The Most Effective Way to Train Gen Z on Customer Service
Long gone are the days of sitting employees in front of a screen and having them watch hours and hours of a talking head, training videos, or read training manuals. This is not just a generational trend. The way employees learn, retain, and consume information has evolved. Whether you are launching or keeping top of mind awareness (TOMA) your employees about your Customer Experience Action Statement & pillars, Never & Always standards, Signature Customer Experience, or Zero Risk protocols, how you do it is critical.
How people are consuming information has changed
Whether that is education, entertainment, or headline news, people now prefer video and audio to reading. Studies show that book readership and long-form article consumption have dramatically declined, especially among younger audiences. People are likelier to skim than read deeply—attention spans are shorter, and scrolling is the new norm.

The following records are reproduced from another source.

(** * Pixel history of the Vulkan replay driver (vk_pixelhistory.cpp)

    A shallow embedding of the parts of
    [renderdoc/driver/vulkan/vk_pixelhistory.cpp] that decide which events
    enter a pixel's history, which occlusion queries the passes issue and how
    their results are read back, which pipelines the test-failure pass
    creates, where the colour and the per-fragment pass store the pixel in
    the read-back buffer, how the shader cache hands out side-effect free
    shader modules and how a scissor is narrowed to the target pixel.

    Machine integers are [Z] with the wrap-around of the C++ type written out,
    [std::map] is [gmap], [rdcarray] is [list], and the GPU (query results,
    read-back buffers) is an environment the definitions take as an argument. *)

From Stdlib Require Import ZArith List Lia Bool SpecFloat.
From stdpp Require Import base option list gmap strings sorting.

According to Cisco, video accounts for over 80% of global internet traffic. YouTube is the second most visited site globally, behind only Google. Podcast listenership has skyrocketed, with over 42% of Americans listening monthly, and it’s even higher among younger demographics. Platforms like Spotify, Apple Podcasts, and Audible are fueling the shift.
People can listen to audio content while driving, working out, or cooking. Video delivers more immediate engagement and storytelling with faces, movement, music, and emotion. TikTok, Instagram Reels, and YouTube Shorts condition us to consume fast, visual bites of content. After a long day, it’s easier to passively watch or listen than to actively read.
Introducing Microlearning
Microlearning is the hottest trend in professional development today. Microlearning is an educational approach that delivers content in short, focused segments, typically lasting less than 5 minutes (think TikTok, YouTube shorts, or IG reels). These concise learning units are designed to address specific training, making them easily digestible and accessible at the learner’s convenience. See the two CX training reels below (both less than a minute long).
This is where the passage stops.